┏━━

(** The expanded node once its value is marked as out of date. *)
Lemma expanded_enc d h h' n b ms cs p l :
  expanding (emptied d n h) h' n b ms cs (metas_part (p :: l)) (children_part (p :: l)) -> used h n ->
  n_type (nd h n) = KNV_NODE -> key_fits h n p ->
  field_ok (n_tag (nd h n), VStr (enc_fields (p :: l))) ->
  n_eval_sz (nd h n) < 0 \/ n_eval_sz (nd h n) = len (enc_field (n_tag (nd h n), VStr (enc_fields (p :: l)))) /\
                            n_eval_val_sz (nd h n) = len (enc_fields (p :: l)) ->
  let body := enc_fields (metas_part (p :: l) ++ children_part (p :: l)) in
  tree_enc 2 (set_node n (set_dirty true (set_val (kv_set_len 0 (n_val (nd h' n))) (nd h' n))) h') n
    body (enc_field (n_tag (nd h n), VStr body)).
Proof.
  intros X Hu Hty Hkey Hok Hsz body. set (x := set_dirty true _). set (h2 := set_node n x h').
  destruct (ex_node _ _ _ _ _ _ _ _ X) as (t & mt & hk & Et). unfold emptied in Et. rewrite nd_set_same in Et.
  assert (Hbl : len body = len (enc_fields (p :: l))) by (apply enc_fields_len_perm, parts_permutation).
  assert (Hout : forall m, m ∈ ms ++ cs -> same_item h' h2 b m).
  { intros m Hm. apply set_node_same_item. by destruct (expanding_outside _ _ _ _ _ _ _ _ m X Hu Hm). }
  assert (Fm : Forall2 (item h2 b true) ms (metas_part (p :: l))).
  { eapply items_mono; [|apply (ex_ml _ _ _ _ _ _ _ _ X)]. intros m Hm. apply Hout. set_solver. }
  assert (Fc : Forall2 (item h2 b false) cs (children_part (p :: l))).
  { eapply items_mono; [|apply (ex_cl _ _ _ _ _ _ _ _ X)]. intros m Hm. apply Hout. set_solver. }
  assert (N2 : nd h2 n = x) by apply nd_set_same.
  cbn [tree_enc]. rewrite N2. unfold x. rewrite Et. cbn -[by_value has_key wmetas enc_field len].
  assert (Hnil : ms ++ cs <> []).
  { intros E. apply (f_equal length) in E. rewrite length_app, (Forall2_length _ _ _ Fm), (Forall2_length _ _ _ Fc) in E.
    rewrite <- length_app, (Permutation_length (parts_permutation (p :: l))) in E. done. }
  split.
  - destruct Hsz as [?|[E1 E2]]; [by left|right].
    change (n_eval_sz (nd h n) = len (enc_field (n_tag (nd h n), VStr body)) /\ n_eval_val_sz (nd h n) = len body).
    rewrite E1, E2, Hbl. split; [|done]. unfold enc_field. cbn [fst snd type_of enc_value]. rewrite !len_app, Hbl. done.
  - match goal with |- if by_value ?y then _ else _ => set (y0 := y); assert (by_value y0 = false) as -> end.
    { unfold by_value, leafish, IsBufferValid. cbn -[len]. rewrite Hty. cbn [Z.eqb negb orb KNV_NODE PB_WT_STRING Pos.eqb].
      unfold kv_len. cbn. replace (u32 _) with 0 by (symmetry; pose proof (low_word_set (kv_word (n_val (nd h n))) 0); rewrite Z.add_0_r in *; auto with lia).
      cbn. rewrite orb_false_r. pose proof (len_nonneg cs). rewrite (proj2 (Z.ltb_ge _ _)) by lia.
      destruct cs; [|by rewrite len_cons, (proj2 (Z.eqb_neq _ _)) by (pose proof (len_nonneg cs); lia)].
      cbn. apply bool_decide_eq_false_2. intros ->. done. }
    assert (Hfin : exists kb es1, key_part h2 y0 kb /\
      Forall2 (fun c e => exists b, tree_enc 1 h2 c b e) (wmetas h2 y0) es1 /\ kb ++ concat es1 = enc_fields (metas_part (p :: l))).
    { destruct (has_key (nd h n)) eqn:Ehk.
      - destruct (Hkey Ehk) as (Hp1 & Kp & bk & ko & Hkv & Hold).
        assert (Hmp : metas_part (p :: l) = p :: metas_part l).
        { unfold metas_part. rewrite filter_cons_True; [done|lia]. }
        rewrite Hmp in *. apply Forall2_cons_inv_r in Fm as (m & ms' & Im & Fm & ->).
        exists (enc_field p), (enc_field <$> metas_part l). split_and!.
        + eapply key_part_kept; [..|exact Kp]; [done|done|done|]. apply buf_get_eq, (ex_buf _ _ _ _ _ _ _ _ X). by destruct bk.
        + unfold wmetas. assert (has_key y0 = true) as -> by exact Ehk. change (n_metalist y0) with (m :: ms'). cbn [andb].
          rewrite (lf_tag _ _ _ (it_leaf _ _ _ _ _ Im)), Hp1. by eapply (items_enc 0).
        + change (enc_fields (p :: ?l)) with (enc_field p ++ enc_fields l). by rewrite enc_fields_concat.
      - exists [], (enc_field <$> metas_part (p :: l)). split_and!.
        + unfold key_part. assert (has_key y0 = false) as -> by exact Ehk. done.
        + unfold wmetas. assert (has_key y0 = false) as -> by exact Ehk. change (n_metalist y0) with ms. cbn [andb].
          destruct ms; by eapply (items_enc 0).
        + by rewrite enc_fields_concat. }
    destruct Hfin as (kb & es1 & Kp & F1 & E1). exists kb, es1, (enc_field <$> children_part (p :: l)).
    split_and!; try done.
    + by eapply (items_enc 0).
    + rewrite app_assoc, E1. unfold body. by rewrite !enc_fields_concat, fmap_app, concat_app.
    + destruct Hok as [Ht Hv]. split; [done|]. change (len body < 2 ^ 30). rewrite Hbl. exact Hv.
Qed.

┗━━

_PROBLEM REQUIREMENTS_
From the records above, retype only the lines starting at the line that contains "field_ok (n_tag (nd" and ending at the line that contains "change (n_eval_sz (nd", both included.

_ANSWER BOX_
  field_ok (n_tag (nd h n), VStr (enc_fields (p :: l))) ->
  n_eval_sz (nd h n) < 0 \/ n_eval_sz (nd h n) = len (enc_field (n_tag (nd h n), VStr (enc_fields (p :: l)))) /\
                            n_eval_val_sz (nd h n) = len (enc_fields (p :: l)) ->
  let body := enc_fields (metas_part (p :: l) ++ children_part (p :: l)) in
  tree_enc 2 (set_node n (set_dirty true (set_val (kv_set_len 0 (n_val (nd h' n))) (nd h' n))) h') n
    body (enc_field (n_tag (nd h n), VStr body)).
Proof.
  intros X Hu Hty Hkey Hok Hsz body. set (x := set_dirty true _). set (h2 := set_node n x h').
  destruct (ex_node _ _ _ _ _ _ _ _ X) as (t & mt & hk & Et). unfold emptied in Et. rewrite nd_set_same in Et.
  assert (Hbl : len body = len (enc_fields (p :: l))) by (apply enc_fields_len_perm, parts_permutation).
  assert (Hout : forall m, m ∈ ms ++ cs -> same_item h' h2 b m).
  { intros m Hm. apply set_node_same_item. by destruct (expanding_outside _ _ _ _ _ _ _ _ m X Hu Hm). }
  assert (Fm : Forall2 (item h2 b true) ms (metas_part (p :: l))).
  { eapply items_mono; [|apply (ex_ml _ _ _ _ _ _ _ _ X)]. intros m Hm. apply Hout. set_solver. }
  assert (Fc : Forall2 (item h2 b false) cs (children_part (p :: l))).
  { eapply items_mono; [|apply (ex_cl _ _ _ _ _ _ _ _ X)]. intros m Hm. apply Hout. set_solver. }
  assert (N2 : nd h2 n = x) by apply nd_set_same.
  cbn [tree_enc]. rewrite N2. unfold x. rewrite Et. cbn -[by_value has_key wmetas enc_field len].
  assert (Hnil : ms ++ cs <> []).
  { intros E. apply (f_equal length) in E. rewrite length_app, (Forall2_length _ _ _ Fm), (Forall2_length _ _ _ Fc) in E.
    rewrite <- length_app, (Permutation_length (parts_permutation (p :: l))) in E. done. }
  split.
  - destruct Hsz as [?|[E1 E2]]; [by left|right].
    change (n_eval_sz (nd h n) = len (enc_field (n_tag (nd h n), VStr body)) /\ n_eval_val_sz (nd h n) = len body).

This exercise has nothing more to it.